Posted by: ryan at December 17, 2002 01:56 PM
Do they need someone to do their wedding video??? "Mormons Gone Wild"
Posted by: Gidget at December 17, 2002 02:21 PM
I'd have a camera set for the entrance of Jeff the Second with a big bowl of tofu waiting to take her away from all the pain.
Posted by: ryan at December 17, 2002 02:27 PM
Is this a common thing - the HSM? I ask because there is a Mormon girl in my office, and while she has now settled into married bliss (oxymoron?) and being a good mom, her early days were rather wild and sex-filled from what she has told me. I don't recall any mention of this in the literature from the Latter Day Saints.
Posted by: Lori at December 17, 2002 04:34 PM
I don't suppose either of these Jeff blokes were born on the 4th day of Jeff, Nineteen Jeffty-Jeff?
Posted by: Commander Foley at December 17, 2002 05:36 PM
So he typed in "Jeff" and HEY!
Posted by: ryan at December 19, 2002 03:42 PM
I would also like to point out that today's Sports Guy column mentioned a guy who moved to Vegas and got involved with a Mormon.

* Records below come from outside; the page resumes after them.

Definition set_nodes (n : nat) (w : World) : World :=
  {| w_nodes := n; w_ipv4 := w_ipv4 w; w_devices := w_devices w;
     w_channels := w_channels w; w_addrs := w_addrs w; w_taps := w_taps w;
     w_logLevel := w_logLevel w; w_log := w_log w; w_trace := w_trace w |}.
Definition set_ipv4 (l : list nat) (w : World) : World :=
  {| w_nodes := w_nodes w; w_ipv4 := l; w_devices := w_devices w;
     w_channels := w_channels w; w_addrs := w_addrs w; w_taps := w_taps w;
     w_logLevel := w_logLevel w; w_log := w_log w; w_trace := w_trace w |}.
Definition set_links (ds : list NetDevice) (cs : list CsmaChannel)
    (w : World) : World :=
  {| w_nodes := w_nodes w; w_ipv4 := w_ipv4 w; w_devices := ds;
     w_channels := cs; w_addrs := w_addrs w; w_taps := w_taps w;
     w_logLevel := w_logLevel w; w_log := w_log w; w_trace := w_trace w |}.
Definition set_addrs (l : list Ipv4InterfaceAddress) (w : World) : World :=
  {| w_nodes := w_nodes w; w_ipv4 := w_ipv4 w; w_devices := w_devices w;
     w_channels := w_channels w; w_addrs := l; w_taps := w_taps w;
     w_logLevel := w_logLevel w; w_log := w_log w; w_trace := w_trace w |}.
Definition set_taps (l : list TapBridge) (w : World) : World :=
  {| w_nodes := w_nodes w; w_ipv4 := w_ipv4 w; w_devices := w_devices w;
     w_channels := w_channels w; w_addrs := w_addrs w; w_taps := l;
     w_logLevel := w_logLevel w; w_log := w_log w; w_trace := w_trace w |}.
Definition set_logLevel (l : Z) (w : World) : World :=
  {| w_nodes := w_nodes w; w_ipv4 := w_ipv4 w; w_devices := w_devices w;
     w_channels := w_channels w; w_addrs := w_addrs w; w_taps := w_taps w;
     w_logLevel := l; w_log := w_log w; w_trace := w_trace w |}.
Definition set_log (l : list string) (w : World) : World :=
  {| w_nodes := w_nodes w; w_ipv4 := w_ipv4 w; w_devices := w_devices w;
     w_channels := w_channels w; w_addrs := w_addrs w; w_taps := w_taps w;
     w_logLevel := w_logLevel w; w_log := l; w_trace := w_trace w |}.
Definition emits (es : list Event) (w : World) : World :=
  {| w_nodes := w_nodes w; w_ipv4 := w_ipv4 w; w_devices := w_devices w;
     w_channels := w_channels w; w_addrs := w_addrs w; w_taps := w_taps w;
     w_logLevel := w_logLevel w; w_log := w_log w;
     w_trace := w_trace w ++ es |}.
Definition emit (e : Event) (w : World) : World := emits [e] w.

(** ** The monad of ns-3 calls *)

(** The ways a call aborts the process instead of returning. *)
Inductive Failure :=
| OutOfFuel            (* a loop of the model ran out of fuel *)
| OutOfRange           (* container [Get] past the end *)
| NoIpv4Stack          (* [Assign] on a device whose node has no Ipv4 *)
| StackExists          (* [InternetStackHelper::Install] twice on a node *)
| BadAddress           (* unparsable or inconsistent address string *)
| AddressOverflow      (* subnet exhausted *)
| AddressCollision.    (* address handed out twice *)

Definition M (A : Type) : Type := World -> Failure + (A * World).

#[global] Instance M_ret : MRet M := fun A (a : A) w => inr (a, w).
#[global] Instance M_bind : MBind M := fun A B (f : A -> M B) (m : M A) w =>
  match m w with
  | inl e => inl e
  | inr (a, w') => f a w'
  end.

Definition fail {A} (e : Failure) : M A := fun _ => inl e.
Definition modify (f : World -> World) : M unit := fun w => inr (tt, f w).
Definition gets {A} (f : World -> A) : M A := fun w => inr (f w, w).
Definition from_option {A} (e : Failure) (o : option A) : M A :=
  match o with Some a => mret a | None => fail e end.

(** ** The ns-3 calls used by [main]

    ns-3 itself is not part of the repository; what follows is the behaviour
    of the calls [main] makes (create nodes, install a stack on a node, create
    a link between nodes, assign addresses to devices, attach a tap bridge,
    compute routes, stop, run, destroy) as far as [main] observes it,
    including the conditions under which ns-3 aborts the process. *)

(** *** Logging *)

(** Log levels are bit sets; [LOG_LEVEL_INFO] is "info and everything more
    severe", which has the error bit in it. *)
Definition LOG_ERROR : Z := 1.
Definition LOG_LEVEL_INFO : Z := 7.

Definition LogComponentEnable (level : Z) : M unit :=
  modify (fun w => set_logLevel (Z.lor (w_logLevel w) level) w).

Definition NS_LOG_ERROR (msg : string) : M unit :=
  modify (fun w =>
    if Z.land (w_logLevel w) LOG_ERROR =? 0 then w
    else set_log (w_log w ++ [msg]) w).

(** *** Global configuration *)

Definition GlobalValue_Bind (name value : string) : M unit :=
  modify (emit (EvBind name value)).
Definition Config_SetDefault (name value : string) : M unit :=
  modify (emit (EvSetDefault name value)).

(** *** Containers *)

Definition NodeContainer := list nat.
Definition NetDeviceContainer := list nat.

(** [c.Get(i)]: undefined past the end in C++, an abort here. *)
Definition Get (c : list nat) (i : nat) : M nat :=
  from_option OutOfRange (c !! i).

(** [c.Create(n)]: [n] fresh nodes, numbered after the existing ones. *)
Definition NodeContainer_Create (c : NodeContainer) (n : nat)
  : M NodeContainer :=
  fun w => inr (c ++ seq (w_nodes w) n,
                emit (EvCreateNodes n) (set_nodes (w_nodes w + n)%nat w)).

(** *** CSMA links *)

Record CsmaHelper := { csma_DataRate : string; csma_Delay : Z }.

Definition CsmaHelper_new : CsmaHelper :=
  {| csma_DataRate := "4294967295bps"; csma_Delay := 0 |}.
Definition SetChannelAttribute_DataRate (v : string) (h : CsmaHelper) :=
  {| csma_DataRate := v; csma_Delay := csma_Delay h |}.
Definition SetChannelAttribute_Delay (v : Z) (h : CsmaHelper) :=
  {| csma_DataRate := csma_DataRate h; csma_Delay := v |}.

(** [NanoSeconds(uint64_t)]: a [Time] holds a signed 64-bit count. *)
Definition NanoSeconds (v : Z) : Z := to_int64 v.

(** [csma.Install(c)]: one new channel with the helper's current attributes
    and one new device per node of [c], returned in the order of [c]. *)
Definition CsmaHelper_Install (h : CsmaHelper) (c : NodeContainer)
  : M NetDeviceContainer :=
  fun w =>
    let ch := length (w_channels w) in
    let devs := seq (length (w_devices w)) (length c) in
    let created :=
      map (fun n => {| dev_node := n; dev_channel := ch |}) c in
    let channel :=
      {| ch_dataRate := csma_DataRate h; ch_delay := csma_Delay h;
         ch_devices := devs |} in
    inr (devs,
         emit (EvCsmaInstall ch)
           (set_links (w_devices w ++ created) (w_channels w ++ [channel]) w)).

(** *** Internet stack *)

(** [stack.Install(node)]: a fatal error on a node that already has one. *)
Definition InternetStackHelper_Install (node : nat) : M unit :=
  fun w =>
    if bool_decide (node ∈ w_ipv4 w) then inl StackExists
    else inr (tt, emit (EvStackInstall node) (set_ipv4 (w_ipv4 w ++ [node]) w)).

(** *** Address helper *)

Record Ipv4AddressHelper := {
  ah_network : Z;   (* network number, shifted down by [ah_shift] *)
  ah_mask : Z;
  ah_address : Z;   (* next host number *)
  ah_shift : Z;
  ah_max : Z
}.

#[global] Instance Ipv4AddressHelper_eq_dec : EqDecision Ipv4AddressHelper.
Proof. solve_decision. Defined.

Fixpoint NumAddressBits_from (fuel : nat) (i maskbits : Z) : option Z :=
  match fuel with
  | O => None
  | S fuel' =>
      if Z.testbit maskbits 0 then Some i
      else NumAddressBits_from fuel' (i + 1) (Z.shiftr maskbits 1)
  end.
Definition NumAddressBits (maskbits : Z) : option Z :=
  NumAddressBits_from 32 0 maskbits.

(** [addresses.SetBase(network, mask)] with the default base 0.0.0.1. *)
Definition SetBase (network mask : string) : option Ipv4AddressHelper :=
  net ← Ipv4Address network;
  msk ← Ipv4Address mask;
  if negb (Z.ldiff net msk =? 0) then None
  else
    shift ← NumAddressBits msk;
    Some {| ah_network := Z.shiftr net shift; ah_mask := msk;
            ah_address := ipv4 0 0 0 1; ah_shift := shift;
            ah_max := Z.shiftl 1 shift - 2 |}.

Definition Ipv4AddressHelper_SetBase (network mask : string)
  : M Ipv4AddressHelper :=
  from_option BadAddress (SetBase network mask).

(** [NewAddress()]: post-increment of the host number; the address generator
    aborts on an address that was already handed out. *)
Definition NewAddress (h : Ipv4AddressHelper) : M (Z * Ipv4AddressHelper) :=
  fun w =>
    if ah_max h <? ah_address h then inl AddressOverflow
    else
      let addr := Z.lor (Z.shiftl (ah_network h) (ah_shift h)) (ah_address h) in
      if bool_decide (addr ∈ map ifa_local (w_addrs w)) then
        inl AddressCollision
      else
        inr ((addr,
              {| ah_network := ah_network h; ah_mask := ah_mask h;
                 ah_address := ah_address h + 1; ah_shift := ah_shift h;
                 ah_max := ah_max h |}), w).

Definition add_address (dev : nat) (addr mask : Z) (w : World) : World :=
  emit (EvAssign dev addr mask)
    (set_addrs
       (w_addrs w ++
        [{| ifa_device := dev; ifa_local := addr; ifa_mask := mask |}]) w).

(** One device of [Assign]: its node must carry an Ipv4 stack. *)
Definition Assign_device (h : Ipv4AddressHelper) (dev : nat)
  : M Ipv4AddressHelper :=
  d ← (fun w => from_option OutOfRange (w_devices w !! dev) w);
  has_ipv4 ← gets (fun w => bool_decide (dev_node d ∈ w_ipv4 w));
  if has_ipv4 : bool then
    r ← NewAddress h;
    modify (add_address dev r.1 (ah_mask h));;
    mret r.2
  else fail NoIpv4Stack.

(** [addresses.Assign(c)], device by device. *)
Fixpoint Ipv4AddressHelper_Assign (h : Ipv4AddressHelper)
    (c : NetDeviceContainer) : M Ipv4AddressHelper :=
  match c with
  | [] => mret h
  | dev :: c' => h' ← Assign_device h dev; Ipv4AddressHelper_Assign h' c'
  end.

(** *** Tap bridges, routing, simulator *)

Record TapBridgeHelper := { tb_Mode : string; tb_DeviceName : string }.

Definition TapBridgeHelper_new : TapBridgeHelper :=
  {| tb_Mode := "ConfigureLocal"; tb_DeviceName := "" |}.
Definition SetAttribute_Mode (v : string) (h : TapBridgeHelper) :=
  {| tb_Mode := v; tb_DeviceName := tb_DeviceName h |}.
Definition SetAttribute_DeviceName (v : string) (h : TapBridgeHelper) :=
  {| tb_Mode := tb_Mode h; tb_DeviceName := v |}.

Definition TapBridgeHelper_Install (h : TapBridgeHelper) (node dev : nat)
  : M unit :=
  modify (fun w =>
    emit (EvTapInstall node dev (tb_DeviceName h))
      (set_taps
         (w_taps w ++
          [{| tap_node := node; tap_bridged := dev; tap_mode := tb_Mode h;
              tap_deviceName := tb_DeviceName h |}]) w)).

Definition PopulateRoutingTables : M unit := modify (emit EvPopulateRoutingTables).
Definition Simulator_Stop (seconds : Z) : M unit := modify (emit (EvStop seconds)).
Definition Simulator_Run : M unit := modify (emit EvRun).
Definition Simulator_Destroy : M unit := modify (emit EvDestroy).

(** ** [main] *)

(** The values [cmd.Parse] leaves in the three configurable locals. *)
Record Args := { runSeconds : Z; delayNanoSeconds : Z; noOfRouters : Z }.

Definition default_args : Args :=
  {| runSeconds := 100; delayNanoSeconds := 50000; noOfRouters := 1 |}.

(** [for (uint16_t router = from; router < bound; router++) body], with the
    locals the body updates carried in [s]. *)
Fixpoint for_u16 {St : Type} (fuel : nat) (router bound : Z)
    (body : Z -> St -> M St) (s : St) : M St :=
  if router <? bound then
    match fuel with
    | O => fail OutOfFuel
    | S fuel' =>
        s' ← body router s;
        for_u16 fuel' (u16 (router + 1)) bound body s'
    end
  else mret s.

Definition main (fuel : nat) (a : Args) : M Z :=
  LogComponentEnable LOG_LEVEL_INFO;;
  let mode := "UseBridge" in
  let tapName0 := "ns3_em0" in
  let tapName1 := "ns3_em1" in
  let runSeconds := runSeconds a in
  let delayNanoSeconds := delayNanoSeconds a in
  let noOfRouters := noOfRouters a in
  if (noOfRouters =? 0) || (63 <? noOfRouters) then
    NS_LOG_ERROR "Invalid router count";;
    mret 1
  else
    GlobalValue_Bind "SimulatorImplementationType" "ns3::RealtimeSimulatorImpl";;
    GlobalValue_Bind "ChecksumEnabled" "true";;
    Config_SetDefault "ns3::RealtimeSimulatorImpl::SynchronizationMode" "BestEffort";;
    nodes ← NodeContainer_Create [] (Z.to_nat (u32 (2 + noOfRouters)));
    let csma := CsmaHelper_new in
    let csma := SetChannelAttribute_DataRate "1000Mbps" csma in
    let csma := SetChannelAttribute_Delay (NanoSeconds delayNanoSeconds) csma in
    let tapNodes : NodeContainer := [] in
    let tapDevices : NetDeviceContainer := [] in
    let internetStackNodes : NodeContainer := [] in
    n ← Get nodes 0;
    let tapNodes := tapNodes ++ [n] in
    n0 ← Get nodes 0;
    n1 ← Get nodes 1;
    let firstLink : NodeContainer := [n0; n1] in
    firstDevices ← CsmaHelper_Install csma firstLink;
    d ← Get firstDevices 0;
    let tapDevices := tapDevices ++ [d] in
    for_u16 fuel 1 (noOfRouters + 1)
      (fun router _ =>
         n ← Get nodes (Z.to_nat router);
         InternetStackHelper_Install n) tt;;
    addresses ← Ipv4AddressHelper_SetBase "172.20.0.0" "255.255.255.0";
    d ← Get firstDevices 1;
    addresses ← Ipv4AddressHelper_Assign addresses [d];
    addresses ← for_u16 fuel 1 noOfRouters
      (fun router addresses =>
         n0 ← Get nodes (Z.to_nat router);
         n1 ← Get nodes (Z.to_nat (router + 1));
         let link : NodeContainer := [n0; n1] in
         linkDevices ← CsmaHelper_Install csma link;
         addresses ← Ipv4AddressHelper_SetBase
           ("172.20." +:+ to_string router +:+ ".0") "255.255.255.0";
         Ipv4AddressHelper_Assign addresses linkDevices) addresses;
    n ← Get nodes (Z.to_nat (noOfRouters + 1));
    let tapNodes := tapNodes ++ [n] in
    n0 ← Get nodes (Z.to_nat noOfRouters);
    n1 ← Get nodes (Z.to_nat (noOfRouters + 1));
    let lastLink : NodeContainer := [n0; n1] in
    lastDevices ← CsmaHelper_Install csma lastLink;
    d ← Get lastDevices 1;
    let tapDevices := tapDevices ++ [d] in
    n ← Get nodes (Z.to_nat noOfRouters);
    let internetStackNodes := internetStackNodes ++ [n] in
    addresses ← Ipv4AddressHelper_SetBase
      ("172.20." +:+ to_string noOfRouters +:+ ".0") "255.255.255.0";
    d ← Get lastDevices 0;
    addresses ← Ipv4AddressHelper_Assign addresses [d];
    let tapBridge := TapBridgeHelper_new in
    let tapBridge := SetAttribute_Mode mode tapBridge in
    let tapBridge := SetAttribute_DeviceName tapName0 tapBridge in
    n ← Get tapNodes 0;
    d ← Get tapDevices 0;
    TapBridgeHelper_Install tapBridge n d;;
    let tapBridge := SetAttribute_DeviceName tapName1 tapBridge in
    n ← Get tapNodes 1;
    d ← Get tapDevices 1;
    TapBridgeHelper_Install tapBridge n d;;
    (if negb (noOfRouters =? 0) then PopulateRoutingTables else mret tt);;
    Simulator_Stop runSeconds;;
    Simulator_Run;;
    Simulator_Destroy;;
    mret 0.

Posted by: Commander Foley at December 19, 2002 04:34 PM
OK. My name is Jeff, i live in Vegas, and i own and run www.vegasjeff.com. I found this story on the google search. I wanted to let you know that this story has NOTHING to do with me. {Or at least i don't think it does.} It is entertaining tho. Oh well, thats all i wanted to say.
Jeff
Oh, BTW, i am in my late 30's and am single, if any ladies would like to drop me a line, and im NOT Mormon.